Between 2000 and 2015, the increase in primary consumption of fossil fuels (still in the sense of BP) was five times faster than that of the equivalent primary use of renewable energies. Over the period 2010-2015, the ratio is only 2.3, reflecting the ongoing rebalancing dynamic.This dynamic even seems to be reversed: between 2014 and 2015, the ratio between the increase in fossil fuels and that of renewable energies (still in the sense of the BP balance sheet) was only 1.1 In 2015, the increase in primary equivalent of so-called “non-carbon” energies was for the first time greater than that of “carbon” energies, with 64.5 Mtoe of growth compared with 62.1 Mtoe. In non-carbon strengths, most of the increase comes from renewables, with 56.9 Mtoe, compared to 7.6 Step in nuclear power.
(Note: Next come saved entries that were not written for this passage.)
(* ===== verification/Shm.v ===== *)
(** * Shared memory

    [src/shm.c], [src/sys/linux/shm.c] and the part of [src/device.c] that
    attaches a shared memory to a device.  A shared memory is an object of its
    own, numbered; the devices attached to it are the nodes of its [refs] list,
    an intrusive list that links the [node] fields of the devices themselves. *)
From stdpp Require Import gmap.
From S2P Require Import Prelude CStr Env Model Device Dma Ring.
Open Scope Z_scope.
Open Scope dfx_scope.

Record acapd_shm := Shm {
  s_va : Z;                     (* va: 0 is NULL *)
  s_size : Z;
  s_flags : Z;
  s_id : Z;
  s_refcount : Z;
}.
#[export] Instance shm_eta : Eta acapd_shm := fun r =>
  Shm (s_va r) (s_size r) (s_flags r) (s_id r) (s_refcount r).
Definition shm_zero : acapd_shm := Shm 0 0 0 0 0.

(** [MAP_FAILED], [MAP_PRIVATE | MAP_ANONYMOUS]. *)
Definition MAP_FAILED : Z := u64 (-1).
Definition MAP_PRIVATE_ANONYMOUS : Z := 0x22.

(** The addresses of list nodes: [&shm->refs] and [&dev->node]. *)
Abbreviation ref := (nat + nat)%type.
Definition RefsOf (s : nat) : ref := inl s.
Definition NodeOf (d : nat) : ref := inr d.

(** The hardware, the shared memories, and the links of the nodes. *)
Record dm (W : Type) := Dm { d_hw : hw W; shms : gmap nat acapd_shm; links : gmap ref (acapd_list ref) }.
Arguments Dm {W} d_hw shms links.
Arguments d_hw {W} d.
Arguments shms {W} d.
Arguments links {W} d.
#[export] Instance dm_eta {W} : Eta (dm W) := fun s => Dm (d_hw s) (shms s) (links s).

Section Shm.
Context {W : Type} `{Env W}.

Definition in_dev {A} (m : M (hw W) A) : M (dm W) A := zoom d_hw (fun h s => s <| d_hw := h |>) m.
Definition in_links {A} (m : M (gmap ref (acapd_list ref)) A) : M (dm W) A :=
  zoom links (fun l s => s <| links := l |>) m.

Definition get_shm (s : nat) : M (dm W) acapd_shm := let! x := get in the WildPtr (shms x !! s).
Definition mod_shm (s : nat) (f : acapd_shm -> acapd_shm) : M (dm W) unit :=
  let! x := get_shm s in modify (fun st => st <| shms ::= <[s := f x]> |>).

(** A walk over the list of [s] needs no more turns than there are nodes. *)
Definition each_ref {R} (s : nat) (body : ref -> M (gmap ref (acapd_list ref)) (option R)) : M (dm W) (option R) :=
  let! st := get in in_links (acapd_list_for_each (S (size (links st))) (RefsOf s) body).

(** ** The default allocator: [src/sys/linux/shm.c] *)

Definition acapd_vfio_alloc_shm (s : nat) (size : Z) : M (dm W) Z :=
  mod_shm s (fun x => x <| s_id ::= fun i => if i <? 0 then 0 else i |>
                        <| s_flags ::= fun f => if f =? 0 then MAP_PRIVATE_ANONYMOUS else f |>) ;;
  let! x := get_shm s in
  let! v := in_dev (in_world (act (mmap_ size (s_id x) 0))) in
  mod_shm s (fun x => x <| s_va := default MAP_FAILED v |> <| s_size := size |>) ;;
  ret 0.

Definition acapd_vfio_free_shm (s : nat) : M (dm W) unit :=
  let! x := get_shm s in in_dev (in_world (act_ (munmap_ (s_va x) (s_size x)))).

(** ** Allocation: [src/shm.c] *)

Definition acapd_alloc_shm (s : nat) (size : Z) : M (dm W) Z :=
  mod_shm s (fun x => x <| s_refcount := 0 |>) ;;
  in_links (acapd_list_init (RefsOf s)) ;;
  acapd_vfio_alloc_shm s size.

(** The loop takes the nodes of [refs] for members of channels, which they are
    not: the device it computes from a node is not one. *)
Definition acapd_free_shm (s : nat) : M (dm W) Z :=
  let! _ := each_ref (R := unit) s (fun _ => crash WildPtr) in
  mod_shm s (fun x => x <| s_refcount := 0 |>) ;;
  in_links (acapd_list_init (RefsOf s)) ;;
  acapd_vfio_free_shm s ;;
  ret 0.

(** The address, or 0. *)
Definition acapd_accel_alloc_shm (size : Z) (shm : option nat) : M (dm W) Z :=
  match shm with
  | None => ret 0
  | Some s =>
      let! r := acapd_alloc_shm s size in
      if r <? 0 then ret 0 else let! x := get_shm s in ret (s_va x)
  end.

(** ** Attaching to a device: [src/device.c] *)

Definition attached (d : nat) (s : nat) : M (dm W) bool :=
  let! hit := each_ref s (fun n => ret (if bool_decide (n = NodeOf d) then Some tt else None)) in
  ret (if hit is Some _ then true else false).

Definition acapd_device_attach_shm (d : nat) (s : nat) : M (dm W) Z :=
  let! hit := attached d s in
  let! x := get_shm s in
  if hit : bool then ret (s_va x)
  else
    let! dev := in_dev (get_dev d) in
    let! va :=
      match dops dev with
      | Some vfio_dev_ops =>
          let! v := in_dev (acapd_vfio_device_attach d (s_va x) (s_size x)) in
          let va := default 0 v in
          (if va =? 0 then ret tt
           else mod_shm s (fun x => x <| s_va ::= fun v => if v =? 0 then va else v |>)) ;;
          ret (if va =? 0 then None else Some va)
      | _ => ret (Some (s_va x))
      end in
    match va with
    | None => ret 0
    | Some va =>
        in_links (acapd_list_add_tail (RefsOf s) (NodeOf d)) ;;
        mod_shm s (fun x => x <| s_refcount ::= fun r => int32 (r + 1) |>) ;;
        ret va
    end.

Definition acapd_device_detach_shm (d : nat) (s : nat) : M (dm W) Z :=
  let! hit := attached d s in
  if negb hit then ret (- EINVAL)
  else
    let! dev := in_dev (get_dev d) in
    let! x := get_shm s in
    let! r := match dops dev with
              | Some vfio_dev_ops => in_dev (acapd_vfio_device_detach d (s_va x) (s_size x))
              | _ => ret 0
              end in
    if r <? 0 then ret r
    else
      in_links (acapd_list_del (NodeOf d)) ;;
      mod_shm s (fun x => x <| s_refcount ::= fun r => int32 (r - 1) |>) ;;
      ret 0.

(** ** Attaching to a channel: [src/dma.c], [src/shm.c] *)

Definition acapd_dma_attach (c : acapd_chnl) (shm : option nat) : M (dm W) Z :=
  match shm with
  | None => ret 0
  | Some s => let! d := in_dev (chnl_dev c) in acapd_device_attach_shm d s
  end.
Definition acapd_dma_detach (c : acapd_chnl) (shm : option nat) : M (dm W) Z :=
  match shm with
  | None => ret (- EINVAL)
  | Some s => let! d := in_dev (chnl_dev c) in acapd_device_detach_shm d s
  end.

Definition acapd_attach_shm (c : acapd_chnl) (shm : option nat) : M (dm W) Z := acapd_dma_attach c shm.
Definition acapd_detach_shm (c : acapd_chnl) (shm : option nat) : M (dm W) Z := acapd_dma_detach c shm.
End Shm.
A Specific Impact On Electricity
This latest rebalancing is due as much to the development of renewable energies as to the significant decline in coal in 2015 of 71.3 Mtoe (see Figure 7 above). Although consolidated electricity data are not available at this stage in 2015 to support this assumption, it appears that this sector accounts for most of this decline. According to some estimates, coal-based power generation could have declined by more than 300 TWh between 2014 and 2015. In other words, the deployment of photovoltaic and wind power would now reach a level sufficient to allow a decline Coal-based electricity generation:
It is more specifically in the electricity sector that it is most relevant to measure the impact of new renewable energies, mainly if we focus on wind and photovoltaic power. It establishes, and more clearly, the same observation as on the whole of energy: measured by five-year increments over the period 2000-2014 6, the evolution of world production by energy shows a transfer from growth dynamics to renewable energy. Between 2000 and 2005, the growth of electricity generated by thermal power plants was almost five times greater than that of heat from renewable sources.
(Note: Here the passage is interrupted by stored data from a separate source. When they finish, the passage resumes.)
Lemma shell_fault_bad_token f : shell_fault f -> f = BadToken.
Proof.
  intros (c & h & E). assert (Ht : always (eq BadToken) (sys_shell_config c)).
  { intros h0. unfold sys_shell_config.
    apply (wp_seq _ (fun _ _ => True)); [destruct c; [by apply wp_ret|by apply wp_in_world, wp_look]|].
    intros o h1 _. apply (wp_seq _ (fun _ _ => True)).
    { destruct o; [|by apply wp_ret]. by apply wp_in_world, wp_look. }
    intros b h2 _. apply (wp_seq _ (fun _ _ => True)); [by apply wp_in_world, wp_look|].
    intros [] h3 _; [|by apply wp_ret]. apply (wp_seq _ (fun _ _ => True)); [apply parseShellJson_stops|].
    intros r h4 _. destruct (r <? 0); by apply wp_ret. }
  specialize (Ht h). unfold wp in Ht. by rewrite E in Ht.
Qed.

Lemma shell_fault_lib f : shell_fault f -> lib_fault f.
Proof. by intros ->%shell_fault_bad_token. Qed.

Lemma fpga_flags_return a Q w : (forall r, Q r w) -> safe (get_fpga_flags a) Q w.
Proof.
  intros HQ. apply (wp_seq _ (fun _ w' => w' = w)).
  - apply wp_bind, wp_look. destruct (readdir _ _) as [l|]; by apply wp_ret.
  - intros [q|] ? ->; [|by apply wp_ret]. apply wp_bind, wp_look. destruct (read_file _ _); by apply wp_ret.
Qed.

Definition keeps (a a' : acapd_accel) : Prop := pkg a' = pkg a /\ chnls a' = chnls a /\ ip_dev a' = ip_dev a.
Lemma keeps_plain a a' : plain a -> keeps a a' -> pkg a' = pkg a /\ plain a'.
Proof. intros Ha (Hp & Hc & Hi). split; [done|]. unfold plain. by rewrite Hp, Hc, Hi. Qed.

Lemma fetch_keeps a fl h : wp shell_fault (sys_fetch_accel a fl) (fun ra _ => keeps a ra.2) h.
Proof. apply wp_bind, wp_in_world, wp_act. cbv beta. destruct (_ <? 0); by apply wp_ret. Qed.
(* ===== verification/Slots.v ===== *)
(** * Slots and slot handles

    The bookkeeping shared by loading and unloading ([src/daemon_helper.c] and
    the slot functions of [src/rpu.c]): looking a package up, the slot array of
    a base design, and the table of slot handles. *)
From S2P Require Import Prelude CStr Env Model Json Accel Rpu.
Open Scope Z_scope.
Open Scope dfx_scope.

(** ** Lookup *)

Definition ISZERO (s : string) : bool := streq s "".
Definition in_use (b : basePLDesign) : bool := negb (ISZERO (base_path b)).
Definition num_slots (b : basePLDesign) : nat := Z.to_nat (num_pl_slots b + num_aie_slots b).

Definition is_named (name : string) (b : basePLDesign) : bool :=
  in_use b && (streq (b_name b) name || existsb (fun a => streq (a_name a) name) (accel_list b)).
Definition has_path (path : string) (b : basePLDesign) : bool :=
  in_use b && (streq (base_path b) path || existsb (fun a => streq (a_path a) path) (accel_list b)).

(** [findBaseDesign()] and [findBaseDesign_path()]: the index of the entry. *)
Definition findBaseDesign (d : daemon) (name : string) : option nat :=
  find_index (is_named name) (base_designs d).
Definition findBaseDesign_path (d : daemon) (path : string) : option nat :=
  find_index (has_path path) (base_designs d).

(** [is_base_externally_managed()]. *)
Definition is_base_externally_managed (d : daemon) : bool :=
  match active_base (platform d) with
  | Some _ => false
  | None => existsb (fun b => is_user_load b && user_load_type b) (base_designs d)
  end.

(** ** The table of slot handles *)

(** [get_free_slot_handle()] on the table: the handle, or -1, and the table. *)
Definition take_handle (t : list Z) : Z * list Z :=
  match find_index (fun v => v =? 0) t with
  | Some i => (Z.of_nat i, <[i := 1]> t)
  | None => (-1, t)
  end.

Section Slots.
Context {W : Type} `{Env W}.

Definition get_free_slot_handle : M (sys W) Z :=
  let! t := gp available_slot_handle in
  let '(h, t) := take_handle t in
  modp (fun p => p <| available_slot_handle := t |>) ;; ret h.

(** [platform.available_slot_handle[h] = 0]. *)
Definition release_handle (h : Z) : M (sys W) unit :=
  let! t := gp available_slot_handle in
  guard_that OutOfBounds ((0 <=? h) && (h <? Z.of_nat (length t))) ;;
  modp (fun p => p <| available_slot_handle ::= <[Z.to_nat h := 0]> |>).

(** ** Slot arrays *)

(** [base->slots[k]] and its assignment. *)
Definition get_slot (i k : nat) : M (sys W) (option slot_info) :=
  let! b := get_base i in
  let! l := the NullDeref (slots b) in
  the OutOfBounds (l !! k).
Definition set_slot (i k : nat) (s : option slot_info) : M (sys W) unit :=
  let! b := get_base i in
  let! l := the NullDeref (slots b) in
  guard_that OutOfBounds (k <? length l)%nat ;;
  set_base i (b <| slots := Some (<[k := s]> l) |>).

(** [find_slot_from_handle()]: [None] is -1. *)
Definition find_slot_from_handle (i : nat) (h : Z) : M (sys W) (option nat) :=
  let! b := get_base i in
  for_ret (fun k =>
    let! s := get_slot i k in
    ret (match s with Some s => if h =? slot_handle s then Some k else None | None => None end))
    (seq 0 (num_slots b)).

Definition pl_cap (b : basePLDesign) : Z :=
  if Z.of_nat RP_SLOTS_MAX <? num_pl_slots b then num_pl_slots b else Z.of_nat RP_SLOTS_MAX.

Definition alloc_base_slots (i : nat) : M (sys W) unit :=
  mod_base i (fun b => match slots b with
    | Some _ => b
    | None => b <| slots := Some (replicate (Z.to_nat (pl_cap b + num_aie_slots b)) None) |>
    end).

Definition new_slot : M (sys W) slot_info := env (look malloc_slot).

(** [assign_slot()]: the junk [is_rpu] of the malloc'ed slot stays. *)
Definition assign_slot (i : nat) (slot : slot_info) (a : acapd_accel) (accel_name : string) (n : nat) :
    M (sys W) Z :=
  let slot := slot <| s_name := trunc ACCEL_NAME_MAX accel_name |> <| s_accel := Some a |>
                   <| is_aie := false |> in
  set_slot i n (Some slot) ;;
  let! h := get_free_slot_handle in
  set_slot i n (Some (slot <| slot_handle := h |>)) ;;
  ret h.

(** [base->active += 1], [base->active -= 1] of a base the platform points to. *)
Definition add_active (o : option nat) (n : Z) : M (sys W) unit :=
  let! i := the NullDeref o in mod_base i (fun b => b <| active ::= fun a => int32 (a + n) |>).

(** ** RPU slots: [src/rpu.c] *)

Definition validate_rpu_slot_availability (i : nat) (n : Z) : M (sys W) Z :=
  let! b := get_base i in
  if num_pl_slots b <=? n then ret (- DFX_MGR_NO_EMPTY_SLOT_ERROR)
  else
    let! s := get_slot i (Z.to_nat n) in
    ret (match s with Some _ => - DFX_MGR_NO_EMPTY_SLOT_ERROR | None => 0 end).

(** Is [name] the recorded control device of an occupied slot? *)
Definition ctrl_recorded (i : nat) (name : string) : M (sys W) bool :=
  let! b := get_base i in
  for_until (fun k =>
    let! s := get_slot i k in
    ret (match s with
         | Some s => strneq (rpmsg_ctrl_dev_name (rpu s)) name (strlen name)
         | None => false
         end)) (seq 0 (num_slots b)).

Definition get_new_rpmsg_ctrl_dev (i : nat) (buflen : nat) : M (sys W) (option string) :=
  let! d := env (look (readdir RPMSG_DEVICES)) in
  match d with
  | None => ret None
  | Some l =>
      for_ret (fun e =>
        if negb (self_or_parent (d_name e) || has_sub (d_name e) "rpmsg_ns") &&
           has_sub (d_name e) "rpmsg_ctrl"
        then
          let! known := ctrl_recorded i (d_name e) in
          ret (if known then None else Some (trunc buflen (d_name e)))
        else ret None) l
  end.

Definition finalize_rpu_slot_setup (i : nat) (slot : slot_info) (a : acapd_accel) (accel_name : string)
    (n : nat) (uptime : Z) : M (sys W) Z :=
  let slot := slot <| s_name := trunc ACCEL_NAME_MAX accel_name |> <| is_aie := false |> <| is_rpu := true |> in
  env (act_ (usleep (u32 (uptime * 1000)))) ;;
  let! c := get_new_rpmsg_ctrl_dev i NAME_MAX in
  let slot := match c with
              | Some c => slot <| rpu ::= fun r =>
                            r <| rpmsg_ctrl_dev_name := trunc NAME_MAX c |> <| virtio_num := get_virtio_number c |> |>
              | None => slot
              end in
  let slot := slot <| rpu ::= fun r => r <| rpmsg_dev_list := Some [] |> |> <| s_accel := Some a |> in
  set_slot i n (Some slot) ;;
  let! h := get_free_slot_handle in
  set_slot i n (Some (slot <| slot_handle := h |>)) ;;
  ret h.
End Slots.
This dynamic is even more pronounced considering the last year for which global electricity production statistics are available, i.e., 2014.Electricity generation based on fossil fuels increased in this year by around 34 TWh, by far the smallest annual increase since 2000 (except the recession observed between 2008 and 2009). Electricity based on fossil fuels represents only 11% of the increase in total production compared to 2013. Renewable generation, which increased by 219 TWh, contributed to 72% of this growth. Between 2013 and 2014, wind generation grew four times more than coal-based production and photovoltaic product 2.6 times more. It is estimated that in 2015, wind power doubled its rate of growth.